Exercise details
Copy exactly the stretch of data below from the line with "count_skip old 0 s'" through the line with "destruct (cmp a b) eqn:Hab;", including both of those lines.

Provided entries
(* ===== verification/Str.v ===== *)
(** Python strings as lists of code points: white space, lines, search and replacement.

    [text] of [Prelude] covers Latin-1; the components that look at arbitrary text
    (patches, edits, streamed speech) use the strings of this file. *)

From S2P Require Import Prelude.
Local Open Scope N_scope.

Notation ustr := (list N).

(** String literals. *)
Definition u (s : string) : ustr := Ascii.N_of_ascii <$> String.list_ascii_of_string s.

Definition LF : N := 10.
Definition CR : N := 13.

(** [str.isspace] of one code point. *)
Definition uspace (c : N) : bool :=
  ((9 <=? c) && (c <=? 13)) || ((28 <=? c) && (c <=? 32)) || (c =? 133) || (c =? 160) ||
  (c =? 5760) || ((8192 <=? c) && (c <=? 8202)) || (c =? 8232) || (c =? 8233) || (c =? 8239) ||
  (c =? 8287) || (c =? 12288).

(** The code points at which [str.splitlines] ends a line. *)
Definition line_break (c : N) : bool :=
  ((10 <=? c) && (c <=? 13)) || ((28 <=? c) && (c <=? 30)) || (c =? 133) || (c =? 8232) || (c =? 8233).

(** Longest prefix of code points that satisfy a test, removed. *)
Fixpoint lstrip_by (p : N → bool) (s : ustr) : ustr :=
  match s with
  | [] => []
  | c :: s' => if p c then lstrip_by p s' else s
  end.

Definition rstrip_by (p : N → bool) (s : ustr) : ustr := reverse (lstrip_by p (reverse s)).

Definition ulstrip : ustr → ustr := lstrip_by uspace.
Definition urstrip : ustr → ustr := rstrip_by uspace.
Definition ustrip (s : ustr) : ustr := urstrip (ulstrip s).

(** Is [p] a prefix of [s], and what follows it. *)
Fixpoint strip_prefix (p s : ustr) : option ustr :=
  match p, s with
  | [], _ => Some s
  | a :: p, b :: s => if a =? b then strip_prefix p s else None
  | _ :: _, [] => None
  end.

Definition starts (s p : ustr) : bool := if strip_prefix p s then true else false.
Definition ends (s p : ustr) : bool := starts (reverse s) (reverse p).

(** [s.splitlines(keepends=True)] *)
Fixpoint splitlines (s : ustr) : list ustr :=
  match s with
  | [] => []
  | c :: s1 =>
      match s1 with
      | d :: s2 =>
          if (c =? CR) && (d =? LF) then [CR; LF] :: splitlines s2
          else if line_break c then [c] :: splitlines s1
          else match splitlines s1 with
               | [] => [[c]]
               | l :: ls => (c :: l) :: ls
               end
      | [] => [[c]]
      end
  end.

(** The first occurrence of a non-empty string replaced, or every one from the left. *)
Section Replace.
Context (old new : ustr).

Fixpoint replace_skip (skip : nat) (s : ustr) : ustr :=
  match s with
  | [] => []
  | c :: s' =>
      match skip with
      | S skip => replace_skip skip s'
      | O => if starts s old then new ++ replace_skip (length old - 1) s' else c :: replace_skip 0 s'
      end
  end.

Definition replace_all (s : ustr) : ustr := replace_skip 0 s.

Fixpoint replace_first (s : ustr) : ustr :=
  match strip_prefix old s with
  | Some rest => new ++ rest
  | None => match s with
            | [] => []
            | c :: s => c :: replace_first s
            end
  end.
End Replace.

(** [s.count(old)]: occurrences that do not overlap, from the left. *)
Fixpoint count_skip (old : ustr) (skip : nat) (s : ustr) : nat :=
  match s with
  | [] => 0
  | _ :: s' =>
      match skip with
      | S skip => count_skip old skip s'
      | O => if starts s old then S (count_skip old (length old - 1) s') else count_skip old 0 s'
      end
  end.

Definition count (s old : ustr) : nat := count_skip old 0 s.

Fixpoint contains (s p : ustr) : bool :=
  starts s p || match s with [] => false | _ :: s => contains s p end.

(** [sep.join(parts)] *)
Fixpoint ujoin (sep : ustr) (parts : list ustr) : ustr :=
  match parts with
  | [] => []
  | [p] => p
  | p :: parts => p ++ sep ++ ujoin sep parts
  end.

(** ** Total orders as comparison functions *)

(** Lexicographic comparison of lists. *)
Fixpoint lex_compare {A} (cmp : A → A → comparison) (x y : list A) : comparison :=
  match x, y with
  | [], [] => Eq
  | [], _ :: _ => Lt
  | _ :: _, [] => Gt
  | a :: x, b :: y => match cmp a b with Eq => lex_compare cmp x y | c => c end
  end.

Class TotalCompare {A} (cmp : A → A → comparison) : Prop := {
  cmp_eq x y : cmp x y = Eq → x = y;
  cmp_refl x : cmp x x = Eq;
  cmp_opp x y : cmp y x = CompOpp (cmp x y);
  cmp_trans x y z : cmp x y = Lt → cmp y z = Lt → cmp x z = Lt;
}.

#[global] Instance N_total_compare : TotalCompare N.compare.
Proof.
  split; [apply N.compare_eq|apply N.compare_refl|intros; apply N.compare_antisym|].
  intros x y z. rewrite !N.compare_lt_iff. lia.
Qed.

#[global] Instance nat_total_compare : TotalCompare Nat.compare.
Proof.
  split; [apply Nat.compare_eq|apply Nat.compare_refl|intros; apply Nat.compare_antisym|].
  intros x y z. rewrite !Nat.compare_lt_iff. lia.
Qed.

#[global] Instance lex_total_compare {A} (cmp : A → A → comparison) `{!TotalCompare cmp} :
  TotalCompare (lex_compare cmp).
Proof.
  split.
  - induction x as [|a x IH]; intros [|b y]; simpl; try done.
    destruct (cmp a b) eqn:Hab; try done. intros ->%IH. by rewrite (cmp_eq (cmp:=cmp) _ _ Hab).
  - induction x as [|a x IH]; simpl; [done|]. by rewrite cmp_refl.
  - induction x as [|a x IH]; intros [|b y]; simpl; try done.
    rewrite (cmp_opp (cmp:=cmp) a b). destruct (cmp a b); simpl; auto.
  - induction x as [|a x IH]; intros [|b y] [|c z]; simpl; try done.
    destruct (cmp a b) eqn:Hab, (cmp b c) eqn:Hbc; try done; intros Hx Hy.
    + rewrite (cmp_eq (cmp:=cmp) _ _ Hab), Hbc. by eapply IH.
    + by rewrite (cmp_eq (cmp:=cmp) _ _ Hab), Hbc.
    + by rewrite <- (cmp_eq (cmp:=cmp) _ _ Hbc), Hab.
    + by rewrite (cmp_trans (cmp:=cmp) _ _ _ Hab Hbc).
Qed.

(** Comparison of pairs, first components first. *)
Definition pair_compare {A B} (cmp : A → A → comparison) (cmp' : B → B → comparison) (x y : A * B) :
    comparison :=
  match cmp x.1 y.1 with Eq => cmp' x.2 y.2 | c => c end.

#[global] Instance pair_total_compare {A B} (cmp : A → A → comparison) (cmp' : B → B → comparison)
  `{!TotalCompare cmp, !TotalCompare cmp'} : TotalCompare (pair_compare cmp cmp').
Proof.
  unfold pair_compare. split.
  - intros [a b] [a' b']; simpl. destruct (cmp a a') eqn:Ha; try done.
    intros Hb. by rewrite (cmp_eq _ _ Ha), (cmp_eq _ _ Hb).
  - intros [a b]; simpl. by rewrite !cmp_refl.
  - intros [a b] [a' b']; simpl. rewrite (cmp_opp (cmp:=cmp) a a').
    destruct (cmp a a'); simpl; try done. apply cmp_opp.
  - intros [a b] [a' b'] [a'' b'']; simpl.
    destruct (cmp a a') eqn:H1, (cmp a' a'') eqn:H2; try done; intros Hx Hy.
    + rewrite (cmp_eq _ _ H1), H2. by eapply cmp_trans.
    + by rewrite (cmp_eq _ _ H1), H2.
    + by rewrite <- (cmp_eq _ _ H2), H1.
    + by rewrite (cmp_trans _ _ _ H1 H2).
Qed.

(** The weak order of a comparison. *)
Section Order.
Context {A : Type} (cmp : A → A → comparison) `{!TotalCompare cmp}.

Definition cmp_le (x y : A) : Prop := cmp x y ≠ Gt.
Definition cmp_ge (x y : A) : Prop := cmp x y ≠ Lt.

#[global] Instance cmp_le_dec x y : Decision (cmp_le x y).
Proof. unfold cmp_le. solve_decision. Defined.
#[global] Instance cmp_ge_dec x y : Decision (cmp_ge x y).
Proof. unfold cmp_ge. solve_decision. Defined.

Lemma cmp_ge_le x y : cmp_ge x y ↔ cmp_le y x.
Proof. unfold cmp_ge, cmp_le. rewrite (cmp_opp (cmp:=cmp) x y). destruct (cmp x y); simpl; naive_solver. Qed.

#[global] Instance cmp_le_trans : Transitive cmp_le.
Proof.
  intros x y z. unfold cmp_le. intros Hxy Hyz.
  destruct (cmp x y) eqn:H1; [by rewrite (cmp_eq (cmp:=cmp) _ _ H1)| |done].
  destruct (cmp y z) eqn:H2; [by rewrite <- (cmp_eq (cmp:=cmp) _ _ H2), H1| |done].
  by rewrite (cmp_trans (cmp:=cmp) _ _ _ H1 H2).
Qed.

#[global] Instance cmp_le_total : Total cmp_le.
Proof. intros x y. unfold cmp_le. rewrite (cmp_opp (cmp:=cmp) x y). destruct (cmp x y); simpl; auto. Qed.

#[global] Instance cmp_le_antisym : AntiSymm (=) cmp_le.
Proof.
  intros x y. unfold cmp_le. rewrite (cmp_opp (cmp:=cmp) x y). destruct (cmp x y) eqn:H; simpl; try done.
  intros _ _. by apply (cmp_eq (cmp:=cmp)).
Qed.

#[global] Instance cmp_ge_trans : Transitive cmp_ge.
Proof. intros x y z. rewrite !cmp_ge_le. intros. by etrans. Qed.

#[global] Instance cmp_ge_total : Total cmp_ge.
Proof. intros x y. rewrite !cmp_ge_le. destruct (cmp_le_total x y); auto. Qed.

#[global] Instance cmp_ge_antisym : AntiSymm (=) cmp_ge.
Proof. intros x y. rewrite !cmp_ge_le. intros. by apply (anti_symm cmp_le). Qed.

(** Sorting in descending order reverses any ascending arrangement. *)
Lemma merge_sort_ge_reverse l l' :
  l' ≡ₚ l → StronglySorted cmp_le l' → merge_sort cmp_ge l = reverse l'.
Proof.
  intros Hp Hs. apply (StronglySorted_unique cmp_ge).
  - apply (StronglySorted_merge_sort _ _).
  - clear Hp. induction Hs as [|x l' Hs IH Hx]; [constructor|]. rewrite reverse_cons.
    apply StronglySorted_app_2; [|done|repeat constructor].
    intros y z Hy ->%list_elem_of_singleton. rewrite elem_of_reverse in Hy. apply cmp_ge_le.
    rewrite Forall_forall in Hx. by apply Hx.
  - rewrite (merge_sort_Permutation cmp_ge l), <- Hp. symmetry. apply reverse_Permutation.
Qed.
End Order.

(** ** Lemmas *)

Lemma strip_prefix_spec p s r : strip_prefix p s = Some r ↔ s = p ++ r.
Proof.
  revert s. induction p as [|a p IH]; intros s; simpl; [split; congruence|].
  destruct s as [|b s]; [done|]. destruct (N.eqb_spec a b) as [->|].
  - rewrite IH. split; congruence.
  - split; congruence.
Qed.

Lemma starts_spec s p : starts s p = true ↔ ∃ r, s = p ++ r.
Proof.
  unfold starts. destruct (strip_prefix p s) as [r|] eqn:H.
  - apply strip_prefix_spec in H as ->. split; [eauto|done].
  - split; [done|]. intros [r ->]. by rewrite (proj2 (strip_prefix_spec p (p ++ r) r)) in H.
Qed.

Lemma starts_app p s : starts (p ++ s) p = true.
Proof. apply starts_spec. eauto. Qed.

(** Induction on the length of a string. *)
Lemma ustr_ind (P : ustr → Prop) :
  (∀ s, (∀ s', (length s' < length s)%nat → P s') → P s) → ∀ s, P s.
Proof. intros H s. exact (well_founded_ind (well_founded_ltof _ (@length N)) P H s). Qed.

Lemma splitlines_cons2 c d s :
  splitlines (c :: d :: s) =
  if (c =? CR) && (d =? LF) then [CR; LF] :: splitlines s
  else if line_break c then [c] :: splitlines (d :: s)
  else match splitlines (d :: s) with [] => [[c]] | l :: ls => (c :: l) :: ls end.
Proof. done. Qed.

Lemma concat_splitlines s : concat (splitlines s) = s.
Proof.
  induction s as [[|c [|d s]] IH] using ustr_ind; [done|done|].
  pose proof (IH s ltac:(simpl; lia)) as IH1. pose proof (IH (d :: s) ltac:(simpl; lia)) as IH2.
  rewrite splitlines_cons2. destruct ((c =? CR) && (d =? LF)) eqn:Hcr.
  - apply andb_true_iff in Hcr as [->%N.eqb_eq ->%N.eqb_eq]. cbn. by rewrite IH1.
  - destruct (line_break c); [exact (f_equal (cons c) IH2)|].
    destruct (splitlines (d :: s)) as [|l ls]; exact (f_equal (cons c) IH2).
Qed.

Lemma splitlines_nil_inv s : splitlines s = [] → s = [].
Proof. intros H. by rewrite <- (concat_splitlines s), H. Qed.

(** A line that ends in a line feed and has no other break. *)
Definition lf_line (l : ustr) : Prop := ∃ b, l = b ++ [LF] ∧ Forall (λ c, line_break c = false) b.

Definition lf_lineb (l : ustr) : bool :=
  match reverse l with
  | c :: b => (c =? LF) && forallb (λ c, negb (line_break c)) b
  | [] => false
  end.

Lemma lf_lineb_spec l : lf_lineb l = true ↔ lf_line l.
Proof.
  unfold lf_lineb, lf_line. destruct l as [|c b _] using rev_ind.
  - split; [done|]. intros (b & Hb & _). by destruct b.
  - rewrite reverse_snoc, andb_true_iff, N.eqb_eq, forallb_forall. setoid_rewrite <- list_elem_of_In.
    setoid_rewrite elem_of_reverse. setoid_rewrite negb_true_iff. rewrite <- Forall_forall. split.
    + intros [-> Hb]. eauto.
    + intros (b' & Heq & Hb). by apply app_inj_tail in Heq as [-> ->].
Qed.

#[global] Instance lf_line_dec l : Decision (lf_line l).
Proof.
  destruct (lf_lineb l) eqn:Hl; [left; by apply lf_lineb_spec|right; rewrite <- lf_lineb_spec; congruence].
Defined.

Lemma splitlines_lf_line l s : lf_line l → splitlines (l ++ s) = l :: splitlines s.
Proof.
  intros (b & -> & Hb). rewrite <- app_assoc. induction Hb as [|c b Hc _ IH].
  - by destruct s.
  - cbn [app] in *. destruct (b ++ LF :: s) as [|d s'] eqn:Hs; [by destruct b|].
    rewrite splitlines_cons2.
    assert (c =? CR = false) as -> by (by apply N.eqb_neq; intros ->). cbn [andb].
    rewrite Hc. by rewrite IH.
Qed.

Lemma splitlines_lf_lines ls s : Forall lf_line ls → splitlines (concat ls ++ s) = ls ++ splitlines s.
Proof.
  induction 1 as [|l ls Hl _ IH]; [done|]. cbn. by rewrite <- app_assoc, splitlines_lf_line, IH.
Qed.

Lemma splitlines_concat_lf ls : Forall lf_line ls → splitlines (concat ls) = ls.
Proof.
  intros H. rewrite <- (app_nil_r (concat ls)), splitlines_lf_lines by done. apply app_nil_r.
Qed.

(** A last line without a line feed. *)
Lemma splitlines_unterminated b : b ≠ [] → Forall (λ c, line_break c = false) b → splitlines b = [b].
Proof.
  intros Hne Hb. induction Hb as [|c b Hc Hb IH]; [done|]. destruct b as [|d b]; [done|].
  rewrite splitlines_cons2. assert (c =? CR = false) as -> by (by apply N.eqb_neq; intros ->).
  cbn [andb]. rewrite Hc. by rewrite IH.
Qed.

Lemma lstrip_by_none p s : (∀ c, head s = Some c → p c = false) → lstrip_by p s = s.
Proof. destruct s as [|c s]; [done|]. simpl. intros H. by rewrite H. Qed.

Lemma rstrip_by_snoc p s c : rstrip_by p (s ++ [c]) = if p c then rstrip_by p s else s ++ [c].
Proof.
  unfold rstrip_by. rewrite reverse_app. simpl. destruct (p c); [done|].
  by rewrite reverse_cons, reverse_involutive.
Qed.

Lemma rstrip_by_forall p s : Forall (λ c, p c = false) s → rstrip_by p s = s.
Proof.
  destruct s as [|c s _] using rev_ind; [done|]. intros H. rewrite rstrip_by_snoc.
  apply Forall_app in H as [_ Hc]. inversion Hc as [|?? Hp]; subst. by rewrite Hp.
Qed.

Lemma replace_first_none old new s : contains s old = false → replace_first old new s = s.
Proof.
  induction s as [|c s IH]; simpl; unfold starts; destruct (strip_prefix old _) eqn:Hp; try done.
  simpl. intros. by rewrite IH.
Qed.

(** The first occurrence splits the string; [count] is zero before it. *)
Lemma replace_first_spec old new s :
  contains s old = true →
  ∃ a b, s = a ++ old ++ b ∧ replace_first old new s = a ++ new ++ b ∧
    ∀ a' b', s = a' ++ old ++ b' → (length a ≤ length a')%nat.
Proof.
  induction s as [|c s IH]; intros Hc.
  - exists [], []. cbn in Hc. unfold starts in Hc.
    destruct (strip_prefix old []) as [r|] eqn:Hp; [|done].
    pose proof Hp as Heq. apply strip_prefix_spec in Heq. cbn. rewrite Hp.
    symmetry in Heq. apply app_nil in Heq as [-> ->]. split_and!; [done|done|simpl; lia].
  - cbn [contains replace_first] in *. unfold starts in Hc.
    destruct (strip_prefix old (c :: s)) as [r|] eqn:Hp.
    + exists [], r. apply strip_prefix_spec in Hp. split_and!; [done|done|simpl; lia].
    + destruct (IH Hc) as (a & b & -> & -> & Hmin). exists (c :: a), b. split_and!; [done|done|].
      intros [|c' a'] b' Heq.
      * simpl in Heq. rewrite (proj2 (strip_prefix_spec old _ b')) in Hp; [done|exact Heq].
      * injection Heq as -> Heq. apply Hmin in Heq. simpl. lia.
Qed.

Response to the task
      | O => if starts s old then S (count_skip old (length old - 1) s') else count_skip old 0 s'
      end
  end.

Definition count (s old : ustr) : nat := count_skip old 0 s.

Fixpoint contains (s p : ustr) : bool :=
  starts s p || match s with [] => false | _ :: s => contains s p end.

(** [sep.join(parts)] *)
Fixpoint ujoin (sep : ustr) (parts : list ustr) : ustr :=
  match parts with
  | [] => []
  | [p] => p
  | p :: parts => p ++ sep ++ ujoin sep parts
  end.

(** ** Total orders as comparison functions *)

(** Lexicographic comparison of lists. *)
Fixpoint lex_compare {A} (cmp : A → A → comparison) (x y : list A) : comparison :=
  match x, y with
  | [], [] => Eq
  | [], _ :: _ => Lt
  | _ :: _, [] => Gt
  | a :: x, b :: y => match cmp a b with Eq => lex_compare cmp x y | c => c end
  end.

Class TotalCompare {A} (cmp : A → A → comparison) : Prop := {
  cmp_eq x y : cmp x y = Eq → x = y;
  cmp_refl x : cmp x x = Eq;
  cmp_opp x y : cmp y x = CompOpp (cmp x y);
  cmp_trans x y z : cmp x y = Lt → cmp y z = Lt → cmp x z = Lt;
}.

#[global] Instance N_total_compare : TotalCompare N.compare.
Proof.
  split; [apply N.compare_eq|apply N.compare_refl|intros; apply N.compare_antisym|].
  intros x y z. rewrite !N.compare_lt_iff. lia.
Qed.

#[global] Instance nat_total_compare : TotalCompare Nat.compare.
Proof.
  split; [apply Nat.compare_eq|apply Nat.compare_refl|intros; apply Nat.compare_antisym|].
  intros x y z. rewrite !Nat.compare_lt_iff. lia.
Qed.

#[global] Instance lex_total_compare {A} (cmp : A → A → comparison) `{!TotalCompare cmp} :
  TotalCompare (lex_compare cmp).
Proof.
  split.
  - induction x as [|a x IH]; intros [|b y]; simpl; try done.
    destruct (cmp a b) eqn:Hab; try done. intros ->%IH. by rewrite (cmp_eq (cmp:=cmp) _ _ Hab).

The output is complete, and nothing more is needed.